We wanted to provide more information about the COS content delivery outage that affected some customers this morning, both what happened and how we recovered, and what we’re doing to prevent similar issues in the future.
What Happened
At 9:20 AM Eastern this morning, one of our developers began running a script on our COS databases for maintenance as a result of new features. Soon after beginning to run the script, it became apparent that the database change was having a very negative impact on the performance of the COS. The developer who was running the migration cancelled it immediately upon the impact becoming obvious.
Unfortunately, this left three of the database copies in a state where customer content was not available. This affected all portals with a Hub ID ending in 16, 17, 42, 66, 67, and 92.
At 10:50 AM Eastern, HubSpot’s Engineering team finished restoring all three of these database copies from backups. In two cases, these backups were only a couple of minutes old, and had no differences from the point at which the migration was run. In the other, the database backup was several hours old, and some content hosted there had been changed in the meantime. This meant that for some portals ending in 42 and 92, we were showing content that had potentially been changed.
After restoring this database, it was necessary to manually reconcile the changes that had been made and to ensure that those edits were reflected on our customers’ sites. HubSpot Engineering completed this process at 6:30 PM Eastern.

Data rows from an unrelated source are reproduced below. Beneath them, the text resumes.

Definition overlap (node1 node2 : TreeNode) : Qc :=
  let node1Top := node_y node1 in
  let node1Bottom := node_y node1 + node_height node1 in
  let node2Top := node_y node2 in
  let node2Bottom := node_y node2 + node_height node2 in
  Qcmin node1Bottom node2Bottom - Qcmax node1Top node2Top.

Definition areInSameRow (node1 node2 : TreeNode) : bool :=
  Qcltb ROW_THRESHOLD_GAP (overlap node1 node2).

(** The variables of the [for] loop of [splitIntoRows]. *)
Record LoopState : Type := mkLoop {
  result : list RowItem;
  currentRow : RowItem;
  previousElement : TreeNode
}.

(** The part of the loop body both branches share, on the node that
    goes into the row. *)
Definition place (st : LoopState) (node : TreeNode) : LoopState :=
  if areInSameRow node (previousElement st)
  then mkLoop (result st) (currentRow st ++ [node]) node
  else mkLoop (result st ++ [currentRow st]) [node] node.

(** One iteration; [rowsOf g] stands for the recursive call
    [splitIntoRows(groupNode.children)]. *)
Definition loopBody (rowsOf : GroupNode -> list RowItem)
    (st : LoopState) (child : TreeNode) : LoopState :=
  match child with
  | Group groupNode =>
      let groupNodeRowElement := rowsOf groupNode in
      let groupNodeRow := Group (withRows groupNode groupNodeRowElement) in
      place st groupNodeRow
  | Element _ => place st child
  end.

Definition splitIntoRowsOf (rowsOf : GroupNode -> list RowItem)
    (nodes : list TreeNode) : list RowItem :=
  match nodes with
  | [] => []
  | firstChild :: rest =>
      match firstChild with
      | Group g => [[Group (withRows g (rowsOf g))]]
      | Element _ =>
          let st := fold_left (loopBody rowsOf) rest
                              (mkLoop [] [firstChild] firstChild) in
          result st ++ [currentRow st]
      end
  end.

(** The rows of a group's children: the recursion of [splitIntoRows]
    descends through the children of the groups it meets. *)
Fixpoint groupRows (g : GroupNode) : list RowItem :=
  match g with
  | mkGroup _ _ _ _ _ cs _ => splitIntoRowsOf groupRows cs
  end.

Definition splitIntoRows (nodes : list TreeNode) : list RowItem :=
  splitIntoRowsOf groupRows nodes.

End Rows.

(** The node that [splitIntoRows] puts into a row for a child: a group
    with its [rows] filled in ([groupNodeRow]), an element as it is. *)
Definition rowNode (gap : Qc) (child : TreeNode) : TreeNode :=
  match child with
  | Group g => Group (withRows g (splitIntoRows gap (children g)))
  | Element _ => child
  end.

(** ** The formatting step *)

Section Format.

(** What awaiting a promise gives: its value, or the error it throws. *)
Inductive Outcome (A : Type) : Type :=
| Fulfilled (value : A) : Outcome A
| Rejected (error : string) : Outcome A.

Record PrettierOptions : Type := mkOptions {
  parser : string;
  semi : bool;
  singleQuote : bool;
  tabWidth : nat;
  printWidth : nat;
  arrowParens : string
}.

(** [prettier.format] is an external library; it may fulfil or reject
    for any input. *)
Variable prettier_format : string -> PrettierOptions -> Outcome string.

Definition formatOptions : PrettierOptions :=
  mkOptions "babel" true true 2 80 "always".

(** The promise [formatCode] returns, with the lines it wrote with
    [console.error]. *)
Definition formatCode (code : string) : Outcome string * list (string * string) :=
  match prettier_format code formatOptions with
  | Fulfilled _ formattedCode => (Fulfilled _ formattedCode, [])
  | Rejected _ error =>
      (Fulfilled _ code, [("Prettier formatting failed"%string, error)])
  end.

End Format.

Arguments Fulfilled {A} value.
Arguments Rejected {A} error.

(** ** Notions the statements use *)

(** An element's own box. *)
Definition rectBox (e : ExcalidrawElement) : BoundingBox :=
  mkBox (Finite (x e)) (Finite (y e))
        (Finite (x e + width e)) (Finite (y e + height e)).

(** A child's own box: an element's corners, a group's recomputed box. *)
Definition childBox (child : TreeNode) : BoundingBox :=
  match child with
  | Group g => computeGroupNodeBoundingBox g
  | Element e => rectBox e
  end.

(** [outer] covers [inner], componentwise. *)
Definition covers (outer inner : BoundingBox) : Prop :=
  le (minX outer) (minX inner) /\ le (minY outer) (minY inner) /\
  le (maxX inner) (maxX outer) /\ le (maxY inner) (maxY outer).

(** The elements below a group, at any depth, in document order. *)
Fixpoint leaves (g : GroupNode) : list ExcalidrawElement :=
  match g with
  | mkGroup _ _ _ _ _ cs _ =>
      flat_map (fun child =>
                  match child with
                  | Group g' => leaves g'
                  | Element e => [e]
                  end) cs
  end.

Definition nonNegative (e : ExcalidrawElement) : Prop :=
  0 <= width e /\ 0 <= height e.

(** The position of a node in a forest: the indices from the top-level
    sequence down to the node. *)
Definition Path : Type := list nat.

What We’re Doing To Address This Issue
We will be examining the processes that we follow when running database scripts to make sure that we are following best practices. We run dozens of these in any given week, in support of hundreds or thousands of changes to our applications. Among all of those changes, it is very rare that we would have any issues as a result. Ensuring that continues to be the case will be the primary focus of our examination of this outage.

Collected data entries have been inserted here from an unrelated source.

(** * Calendar-correct age breakdown: [age_counter/age_logic.py]

    The unit under verification is [calculate_detailed_age] of the
    age-counter exercise (Day 32), together with the guard its caller
    [AgeCounterUI.start_counter] (ui.py) puts in front of it.

    The function works on values of Python's [datetime.datetime].  The
    operations of that class which the function uses (the validating
    constructor, subtraction of two datetimes into a [timedelta], the field
    comparisons) are embedded first, following the reference implementation
    of the [datetime] module; then the function itself, line by line. *)

From Stdlib Require Import ZArith Lia List String Ascii Bool.
Import ListNotations.
Local Open Scope Z_scope.

(** ** Results of fallible Python code *)

(** The fields the [datetime] constructor validates, in the order it
    validates them. *)
Inductive field : Set :=
  | Year | Month | Day | Hour | Minute | Second | Microsecond.

(** The exceptions that can be raised on the paths modelled here.  The
    constructor's [ValueError] is kept apart from the one [start_counter]
    raises itself, whose message is part of the source. *)
Inductive exn : Set :=
  | ValueError_range (f : field)      (* datetime(...): field out of range *)
  | ValueError_msg (msg : string)     (* raise ValueError(msg) *)
  | OverflowError.                    (* datetime + timedelta leaves 1..9999 *)

Inductive result (A : Type) : Type :=
  | Ok (a : A)
  | Raise (e : exn).
Arguments Ok {A} a.
Arguments Raise {A} e.

Definition bind {A B : Type} (r : result A) (k : A -> result B) : result B :=
  match r with
  | Ok a => k a
  | Raise e => Raise e
  end.

Notation "'let*' x ':=' r 'in' k" := (bind r (fun x => k))
  (at level 10, x name, r at level 100, k at level 200).

Definition returns {A : Type} (r : result A) : Prop := exists a, r = Ok a.
Definition raises {A : Type} (r : result A) : Prop := exists e, r = Raise e.

(** ** The proleptic Gregorian calendar of the [datetime] module *)

Module Calendar.

Definition MINYEAR : Z := 1.
Definition MAXYEAR : Z := 9999.

(** [_DAYS_IN_MONTH] and [_DAYS_BEFORE_MONTH]; index 0 is a placeholder. *)
Definition _DAYS_IN_MONTH : list Z :=
  [-1; 31; 28; 31; 30; 31; 30; 31; 31; 30; 31; 30; 31].
Definition _DAYS_BEFORE_MONTH : list Z :=
  [-1; 0; 31; 59; 90; 120; 151; 181; 212; 243; 273; 304; 334].

Definition index (table : list Z) (i : Z) : Z := nth (Z.to_nat i) table (-1).

(** [year % 4 == 0 and (year % 100 != 0 or year % 400 == 0)] *)
Definition _is_leap (year : Z) : bool :=
  (year mod 4 =? 0) && (negb (year mod 100 =? 0) || (year mod 400 =? 0)).

(** Number of days before January 1st of [year]. *)
Definition _days_before_year (year : Z) : Z :=
  let y := year - 1 in
  y * 365 + y / 4 - y / 100 + y / 400.

Definition _days_in_month (year month : Z) : Z :=
  if (month =? 2) && _is_leap year then 29 else index _DAYS_IN_MONTH month.

Definition _days_before_month (year month : Z) : Z :=
  index _DAYS_BEFORE_MONTH month
  + (if (2 <? month) && _is_leap year then 1 else 0).

(** Ordinal of a date, 0001-01-01 being day 1. *)
Definition _ymd2ord (year month day : Z) : Z :=
  _days_before_year year + _days_before_month year month + day.

Definition _DI400Y : Z := 146097.
Definition _DI100Y : Z := 36524.
Definition _DI4Y : Z := 1461.
Definition _MAXORDINAL : Z := 3652059.
Lemma cont3_ok_spec b1 b2 : cont3_ok b1 b2 = true ->
  0x80 <= b2 <= 0xBF /\ (b1 = 0xE0 -> 0xA0 <= b2) /\ (b1 = 0xED -> b2 <= 0x9F).
Proof.
  unfold cont3_ok, is_cont. zbool_cases; rewrite ?andb_true_iff, ?Z.leb_le; lia.
Qed.

Lemma cont4_ok_spec b1 b2 : cont4_ok b1 b2 = true ->
  0x80 <= b2 <= 0xBF /\ (b1 = 0xF0 -> 0x90 <= b2) /\ (b1 = 0xF4 -> b2 <= 0x8F).
Proof.
  unfold cont4_ok, is_cont. zbool_cases; rewrite ?andb_true_iff, ?Z.leb_le; lia.
Qed.

Lemma is_byte_spec b : is_byte b = true <-> 0 <= b < 256.
Proof. unfold is_byte. rewrite andb_true_iff, Z.leb_le, Z.ltb_lt. done. Qed.

(** Turn the decoder's tests in the context into arithmetic facts. *)
Ltac decoder_facts :=
  repeat match goal with
  | H : (_ <? _) = true |- _ => apply Z.ltb_lt in H
  | H : (_ <? _) = false |- _ => apply Z.ltb_ge in H
  | H : is_cont _ = true |- _ => apply is_cont_spec in H
  | H : cont3_ok _ _ = true |- _ => apply cont3_ok_spec in H
  | H : cont4_ok _ _ = true |- _ => apply cont4_ok_spec in H
  | H : is_byte _ = true |- _ => apply is_byte_spec in H
  | H : Forall _ (_ :: _) |- _ => apply Forall_cons in H as [? ?]
  end.

(** Rebuild [Forall is_byte] on a tail from the facts in context. *)
Ltac bytes_ok :=
  repeat (apply Forall_cons; split; [apply is_byte_spec; lia|]); done.

(** A decoded character is a valid scalar value. *)
Ltac decoded_valid :=
  apply valid_char_spec;
  first [ rewrite cp2_arith by zlia | rewrite cp3_arith by zlia
        | rewrite cp4_arith by zlia | idtac ]; zlia.

(** The decoder invariant: bytes in, valid characters out, never more
    characters than bytes. *)
Lemma decode_ignore_inv bs :
  Forall (fun b => is_byte b = true) bs ->
  Forall (fun c => valid_char c = true) (decode_ignore bs) /\
  (length (decode_ignore bs) <= length bs)%nat.
Proof.
  induction bs as [bs IH] using list_length_ind. intros Hb.
  destruct bs as [|b1 r1]; [split; [constructor | done]|].
  simpl. repeat case_match; subst; decoder_facts;
  match goal with
  | |- Forall _ (?x :: decode_ignore ?r) /\ _ =>
      destruct (IH r ltac:(simpl; lia) ltac:(bytes_ok)) as [IH1 IH2];
      split; [constructor; [decoded_valid | done] | cbn [length] in *; lia]
  | |- Forall _ (decode_ignore ?r) /\ _ =>
      destruct (IH r ltac:(simpl; lia) ltac:(bytes_ok)) as [IH1 IH2];
      split; [done | cbn [length] in *; lia]
  | |- Forall _ [] /\ _ => split; [constructor | simpl; lia]
  end.
Qed.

We will also be taking this opportunity to make the windows between database backups even smaller than they already are. While there is always the risk that recovery of a database will involve initially losing some changes, this will allow us to make the window of changes that may initially be lost much smaller than it would be otherwise.
Finally, we are undertaking a new infrastructure initiative, which we will use when possible in the future, that will improve handling of any similar impact. Specifically, we are investigating a new error-handling mechanism for the COS that, in the unlikely event of a similar an issue in the future, would dramatically reduce the impact on public content.
We apologize for the impact and inconvenience of today’s events to all affected customers.